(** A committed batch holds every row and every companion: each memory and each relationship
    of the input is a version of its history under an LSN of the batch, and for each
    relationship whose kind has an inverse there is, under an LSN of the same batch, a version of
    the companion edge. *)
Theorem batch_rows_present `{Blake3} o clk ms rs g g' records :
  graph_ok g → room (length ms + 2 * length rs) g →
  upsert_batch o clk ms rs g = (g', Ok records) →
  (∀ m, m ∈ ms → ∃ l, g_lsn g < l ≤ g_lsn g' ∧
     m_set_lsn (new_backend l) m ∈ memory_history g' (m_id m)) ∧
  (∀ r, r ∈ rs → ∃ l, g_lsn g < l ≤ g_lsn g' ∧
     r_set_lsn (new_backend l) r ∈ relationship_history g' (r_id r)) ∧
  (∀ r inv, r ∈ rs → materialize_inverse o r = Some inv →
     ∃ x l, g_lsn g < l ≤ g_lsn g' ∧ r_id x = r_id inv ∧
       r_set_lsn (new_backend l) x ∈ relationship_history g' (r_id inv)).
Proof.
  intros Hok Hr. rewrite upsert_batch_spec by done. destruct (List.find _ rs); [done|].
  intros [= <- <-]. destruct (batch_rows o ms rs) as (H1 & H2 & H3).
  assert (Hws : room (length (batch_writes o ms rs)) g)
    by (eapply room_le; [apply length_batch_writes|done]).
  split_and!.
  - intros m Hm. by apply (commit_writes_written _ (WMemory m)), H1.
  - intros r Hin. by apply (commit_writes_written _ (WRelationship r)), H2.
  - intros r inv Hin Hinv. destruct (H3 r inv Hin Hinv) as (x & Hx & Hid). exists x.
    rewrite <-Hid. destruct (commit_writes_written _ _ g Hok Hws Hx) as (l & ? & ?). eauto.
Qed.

****************

WORK INSTRUCTIONS:
In the records above, return precisely the line containing "graph_ok g →" and each line that comes after it, up to the final one.

RESPONSE AREA:
  graph_ok g → room (length ms + 2 * length rs) g →
  upsert_batch o clk ms rs g = (g', Ok records) →
  (∀ m, m ∈ ms → ∃ l, g_lsn g < l ≤ g_lsn g' ∧
     m_set_lsn (new_backend l) m ∈ memory_history g' (m_id m)) ∧
  (∀ r, r ∈ rs → ∃ l, g_lsn g < l ≤ g_lsn g' ∧
     r_set_lsn (new_backend l) r ∈ relationship_history g' (r_id r)) ∧
  (∀ r inv, r ∈ rs → materialize_inverse o r = Some inv →
     ∃ x l, g_lsn g < l ≤ g_lsn g' ∧ r_id x = r_id inv ∧
       r_set_lsn (new_backend l) x ∈ relationship_history g' (r_id inv)).
Proof.
  intros Hok Hr. rewrite upsert_batch_spec by done. destruct (List.find _ rs); [done|].
  intros [= <- <-]. destruct (batch_rows o ms rs) as (H1 & H2 & H3).
  assert (Hws : room (length (batch_writes o ms rs)) g)
    by (eapply room_le; [apply length_batch_writes|done]).
  split_and!.
  - intros m Hm. by apply (commit_writes_written _ (WMemory m)), H1.
  - intros r Hin. by apply (commit_writes_written _ (WRelationship r)), H2.
  - intros r inv Hin Hinv. destruct (H3 r inv Hin Hinv) as (x & Hx & Hid). exists x.
    rewrite <-Hid. destruct (commit_writes_written _ _ g Hok Hws Hx) as (l & ? & ?). eauto.
Qed.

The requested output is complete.